Evan Kleiman: I love this book. It has so much exuberance.
Toni Tipton Martin: I had so much fun working on this book.
I'm sure. You can feel it. Can you share your early memories of your parents' hospitality and your father's makeshift bar?
My family was part of that generation where backyard barbecues and entertaining and picnics were classic summer activities. Plus, my parents were club members, so they often had friends over for parties. My mom used to love to set up this lavish buffet in our basement and my dad built himself a really cool bar. Initially, that bar was made from my grandmother's hideaway bed. It was very cool. I can just remember it. I was only about six years old but it had Asian etching on the outside of it. It basically looked like a box that had a fold-out twin bed inside. When you opened it, the top doors above the bed, which is a kind of peculiar combination when you think about it, was a bar. She kept her glassware in there and this amazing little Popeye decanter that I was in love with as a child. When they outgrew that (maybe it was falling apart, I'm not exactly sure), my dad built his own bar and began collecting different things from around the country when they would travel.

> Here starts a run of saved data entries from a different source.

Lemma main_step_ok names l l' :
  lifecycle_ok names l -> main_step io_text state_json_text status_text c policy qemu_timeout Qemu l l' ->
  lifecycle_ok names l'.
Proof.
  intros Hok [st Hp Hd|t Hp Ht|name r rest l1 Hp He Hst|reason l1 Hp Hsd Hst|st Hp Hd|why st Hp Hd|e Hp|text Hp].
  - by apply qemu_exited_ok.
  - destruct Hok as [Hs Hn Hsv Hr He _]. by split.
  - unfold stop_for_service in Hst. destruct (cancel_unfinished_services _ _ _ _) as [services s] eqn:E.
    eapply stop_statuses_ok in E as [Hok' Hall]; [by eapply stopping_ok|done|done|done|].
    intros n [= <-]. eapply (lo_ended _ _ Hok). rewrite He. by left.
  - unfold stop_for_shutdown in Hst. destruct (cancel_unfinished_services _ _ _ _) as [services s] eqn:E.
    eapply stop_statuses_ok in E as [Hok' Hall]; [by eapply stopping_ok|done..].
  - by apply qemu_exited_ok.
  - apply stopped_ok; [done| |done]. pose proof (lo_phase _ _ Hok) as Hph. unfold phase_ok in Hph. by rewrite Hp in Hph.
  - by apply fault_ok.
  - by apply fault_ok.
Qed.

(** A supervisor that goes on keeps what the phase promises. *)
Lemma phase_ok_onward l l' :
  onward (lc_sup l) (lc_sup l') -> lc_services l' = lc_services l -> lc_phase l' = lc_phase l ->
  lc_faults l' = lc_faults l -> (forall st, lc_child l = Dead st -> lc_child l' = Dead st) -> phase_ok l -> phase_ok l'.
Proof.
  intros Hon Hs Hp Hf Hd. assert (all_ended l -> all_ended l') as Hall by (apply all_ended_onward; [done|by rewrite Hs]).
  unfold phase_ok. rewrite Hp, Hf. destruct (lc_phase l); [done|done|done|].
  intros Hok Hnil. destruct (Hok Hnil) as (Ha & st & Hst & He). split; [auto|]. exists st. auto.
Qed.
Definition mise_exec_script (mise_config_path missing_mise_message final_script : string) : exec string :=
  let mise_dir := default "/" (parent mise_config_path) in
  let! config := shell_quote mise_config_path in
  let! dir := shell_quote mise_dir in
  let! missing := shell_quote missing_mise_message in
  let! inner := shell_quote ("cd " ++ in_dq "$1" ++ " && shift && exec /bin/sh -c " ++ in_dq "$1") in
  let! final := shell_quote final_script in
  Ret (join " && "
    ["export AGENTVM_MISE_CONFIG=" ++ config;
     "export AGENTVM_MISE_DIR=" ++ dir;
     "export MISE_TRUSTED_CONFIG_PATHS=" ++
       in_dq "$AGENTVM_MISE_CONFIG${MISE_TRUSTED_CONFIG_PATHS:+:$MISE_TRUSTED_CONFIG_PATHS}";
     "export MISE_YES=true MISE_TERMINAL_PROGRESS=false NPM_CONFIG_PROGRESS=false NPM_CONFIG_AUDIT=false " ++
       "NPM_CONFIG_FUND=false NPM_CONFIG_MAXSOCKETS=1 NPM_CONFIG_FETCH_RETRIES=5 " ++
       "NPM_CONFIG_FETCH_RETRY_MINTIMEOUT=2000 NPM_CONFIG_FETCH_RETRY_MAXTIMEOUT=20000";
     "if ! command -v mise >/dev/null 2>&1; then printf '%s" ++ bs ++ "n' " ++ missing ++ " >&2; exit 127; fi";
     "if [ ! -f " ++ in_dq "$AGENTVM_MISE_CONFIG" ++ " ]; then printf '%s" ++ bs ++ "n' " ++
       in_dq "agentvm: missing mise config $AGENTVM_MISE_CONFIG" ++ " >&2; exit 1; fi";
     "hash -r 2>/dev/null || true";
     "exec mise -C " ++ in_dq "$AGENTVM_MISE_DIR" ++ " exec -- sh -c " ++ inner ++ " sh " ++ in_dq "$PWD" ++ " " ++ final]).

End Scripts.
(** The loop over the arguments: a flag of the list takes the next argument. *)
Fixpoint read_flags {V : Type} (flags : list string) (set : string -> string -> V -> result V string)
  (args : list string) (v : V) : result V string :=
  match args with
  | [] => Ok v
  | arg :: rest =>
      if bool_decide (arg ∈ flags) then
        match rest with
        | [] => Err (requires_a_value arg)
        | value :: rest => let? v := set arg value v in read_flags flags set rest v
        end
      else if bool_decide (arg = "-h" \/ arg = "--help") then Err "help requested"
      else Err ("unexpected argument: " ++ arg)
  end.

Definition payload_config_from_args (args : list string) : result PayloadCliConfig string :=
  let? v := read_flags payload_flags set_payload args (mkPayloadVars "0.0.0.0" None GuestServiceLimits_default) in
  let? port := ok_or (pv_port v) "--tcp-port is required" in
  let l := pv_limits v in
  if max_clients l =? 0 then Err "--max-clients must be positive"
  else if max_diagnostics l =? 0 then Err "--max-diagnostics must be positive"
  else if initial_timeout l =? 0 then Err "--initial-timeout must be positive"
  else if io_timeout l =? 0 then Err "--io-timeout must be positive"
  else Ok (mkPayloadCli (pv_host v) port l).
(** The value of a hexadecimal digit. *)
Definition hexDigit (c : ascii) : option Z :=
  let n := Z.of_nat (nat_of_ascii c) in
  if ((48 <=? n) && (n <=? 57))%Z then Some (n - 48)%Z
  else if ((97 <=? n) && (n <=? 102))%Z then Some (n - 87)%Z
  else if ((65 <=? n) && (n <=? 70))%Z then Some (n - 55)%Z
  else None.

(** The longest prefix of hexadecimal digits, accumulated; the boolean
    tells whether a digit was read. *)
Fixpoint hexPrefix (s : string) (acc : Z) (seen : bool) : Z * bool :=
  match s with
  | EmptyString => (acc, seen)
  | String c r =>
      match hexDigit c with
      | Some d => hexPrefix r (16 * acc + d)%Z true
      | None => (acc, seen)
      end
  end.

Definition strip0x (s : string) : string :=
  match s with
  | String "0" (String "x" r) => r
  | String "0" (String "X" r) => r
  | _ => s
  end.

(** [parseInt(s, 16)]: leading white space, an optional sign, an optional
    [0x], then the longest run of digits; [None] is NaN. *)
Definition parseInt16 (s : string) : option Z :=
  let s1 := trimStart s in
  let '(neg, s2) :=
    match s1 with
    | String "-" r => (true, r)
    | String "+" r => (false, r)
    | _ => (false, s1)
    end in
  let '(v, seen) := hexPrefix (strip0x s2) 0%Z false in
  if seen then Some (if neg then (- v)%Z else v) else None.
(** *** The helm cache and the task broker, as the manager uses them *)

Definition GetProjectCache (namespace name : string) (w : World) : result ProjectCache :=
  match getFault C namespace name with
  | Some msg => Err (ErrExternal msg)
  | None =>
      match caches w !! (namespace, name) with
      | Some c => Ok c
      | None => Err ErrNotFound
      end
  end.

Definition CreateOrUpdateProjectCache (c : ProjectCache) : M unit :=
  fun w =>
    match putFault C c with
    | Some msg => (w, Err (ErrExternal msg))
    | None =>
        ({| caches := <[(pcNamespace c, pcName c) := c]> (caches w);
            cacheWrites := cacheWrites w ++ [c];
            submitted := submitted w;
            purged := purged w |}, Ok tt)
    end.

Definition SendTask (args : TaskArgs) : M TaskSignature :=
  fun w =>
    match send C args with
    | Ok sig =>
        ({| caches := caches w;
            cacheWrites := cacheWrites w;
            submitted := submitted w ++ [args];
            purged := purged w |}, Ok sig)
    | Err e => (w, Err e)
    | Panic => (w, Panic)
    end.

(** [PurgeTaskState]: a failure is logged and swallowed by every caller. *)
Definition PurgeTaskState (sig : TaskSignature) : M unit :=
  fun w =>
    match purgeFault C sig with
    | Some _ => (w, Ok tt)
    | None =>
        ({| caches := caches w;
            cacheWrites := cacheWrites w;
            submitted := submitted w;
            purged := purged w ++ [sig] |}, Ok tt)
    end.

Definition GetWithTimeout (sig : TaskSignature) (timeout : Z) : M unit :=
  fun w =>
    match await C sig timeout with
    | Some e => (w, Err e)
    | None => (w, Ok tt)
    end.

Definition defaultTimeoutSec : Z := 60.

(** *** buildProjectInfo *)

Fixpoint firstNotReady (releases : list ReleaseInfoV2) : option ReleaseInfoV2 :=
  match releases with
  | [] => None
  | r :: rest => if riReady r then firstNotReady rest else Some r
  end.

Definition isProjectReadyByReleases (releases : list ReleaseInfoV2) : bool * string :=
  match releases with
  | [] => (false, "no release can be found")
  | _ :: _ =>
      match firstNotReady releases with
      | Some r => (false, riMessage r)
      | None => (true, "")
      end
  end.

Definition failedMessage (sig : TaskSignature) (err : string) : string :=
  "the project latest task " +:+ sigName sig +:+ "-" +:+ sigUUID sig
    +:+ " failed : " +:+ err.

Definition waitMessage (sig : TaskSignature) : string :=
  "please wait for the project latest task " +:+ sigName sig +:+ "-"
    +:+ sigUUID sig +:+ " finished".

Can you talk about the mixed messaging that surrounds black people and booze?
It's been really interesting and I'm still able to see the pervasiveness of this today. For the longest time, perhaps since freedom, African Americans were portrayed in literature, in television and film, in every piece of pop culture, as people who the men were going to be dangerous and violent if they were caught drinking and the women who drank were loose and wild. Those kind of stereotypes percolate all throughout our history up to and including the years preceding Prohibition. It's not really widely known, or at least it wasn't known to me, that so much of the argument on behalf of temperance was about the danger of Black men. But many African Americans were, at the same time, trying to establish themselves as moderate, as learned, as reliable. All of the things that were being said about my ancestors, they were working diligently, many of them, to dispel those mythologies. So we have this fraught relationship with public alcohol consumption.
Much of early African American libation is rooted in innovation and creativity due to circumstance. What is the role of women and booze in the antebellum years?
Well, what's really interesting is when we think about making cider or beer, for example, those are two crafts that fall squarely in the realm of a woman's work. You're cooking, basically, making a mash, over heat, straining it then applying various other processes to distill out the solids and arrive at the clearest liquid that one can find. African American women have a known history that can be traced back to West Africa of making beer and palm wine. Both of those were libations that might be used ceremonially during funerary experiences. They could be part of hospitality rituals where a host would make sure that you were served something light before the meal. These traditions can be traced all the way back to West Africa. What is unfortunate, and another little fact that surprised me, was how much enslavement really corrupted that whole process. What African Americans were doing in the motherland became, maybe, a kind of a salve for the horrors of what they were going through. The planters would use the corn whiskies and other things that they were making to try to soothe the pain by making sure that the enslaved had distilled beverages to drink. It's kind of a complicated story to tell.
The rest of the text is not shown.